(Saved entries)
++++++++++++++++++++
Definition scan_inv (st : ScanState) : Prop :=
  workers_inv st ∧ chan_inv st.

(** The chunks a goroutine has still to report on [countChan]. *)
Definition pending (w : Worker) : nat :=
  match w_pc w with
  | WLoop todo => length todo
  | WSend _ todo => S (length todo)
  | WReturned => 0
  end.

(** 1 for a goroutine that has not returned. *)
Definition alive (w : Worker) : nat :=
  match w_pc w with
  | WReturned => 0
  | _ => 1
  end.

(** The supervisor's [count], what waits in [countChan] and what the
    goroutines have still to report never exceed the number of chunks;
    and every progress event set so far carries a count strictly between
    0 and that number. *)
Definition count_inv (st : ScanState) : Prop :=
  0 ≤ count st
  ∧ count st + Z.of_nat (length (countChan st))
    + Z.of_nat (sum_list (pending <$> workers st)) ≤ numChunks
  ∧ Forall (λ e, ∃ c, e = EvtSearchProgress c numChunks ∧ 0 < c < numChunks)
           (emitted st).

(** The cancellation flag is set exactly while the supervisor is in
    [wait()] or has returned cancelled; it is set only after a reset was
    posted and before the last chunk was counted, and the supervisor
    returns cancelled only once every goroutine has returned. *)
Definition cancel_inv (st : ScanState) : Prop :=
  match sup st with
  | SWaiting =>
      cancelled st = true ∧ reqReset st = true ∧ count st ≠ numChunks
  | SReturned None _ =>
      cancelled st = true ∧ reqReset st = true ∧ count st ≠ numChunks
      ∧ all_returned (workers st) = true
  | _ => cancelled st = false
  end.

(** The progress events set so far carry strictly increasing counts over
    the fixed total, none above the supervisor's [count]. *)
Definition progress_inv (st : ScanState) : Prop :=
  ∃ counts,
    emitted st = (λ c, EvtSearchProgress c numChunks) <$> counts
    ∧ StronglySorted Z.lt counts
    ∧ Forall (λ c, 0 < c ≤ count st) counts
    ∧ 0 ≤ count st.

End Invariants.

(** Lines 177-181 and 207: one goroutine per slice, allocating the slab
    slot on first use.  [None] is an index out of the range of [m.slab]. *)
Fixpoint spawn (idx : nat) (slab : list bool) (slices : list (list Chunk))
  : option (list bool * list Worker) :=
  match slices with
  | [] => Some (slab, [])
  | chunks :: slices =>
      match slab !! idx with
      | None => None
      | Some _ =>
          '(slab, ws) ← spawn (S idx) (<[idx := true]> slab) slices;
          Some (slab, mkWorker idx [] 0 None (WLoop chunks) :: ws)
      end
  end.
++++++++++++++++++++
§ **TASK**:
Out of the data above, transcribe exactly and only the lines starting with the line that has "the fixed total, none" and going on through the line that has "StronglySorted Z.lt counts", both included.

§ **ANSWER BOX**:
    the fixed total, none above the supervisor's [count]. *)
Definition progress_inv (st : ScanState) : Prop :=
  ∃ counts,
    emitted st = (λ c, EvtSearchProgress c numChunks) <$> counts
    ∧ StronglySorted Z.lt counts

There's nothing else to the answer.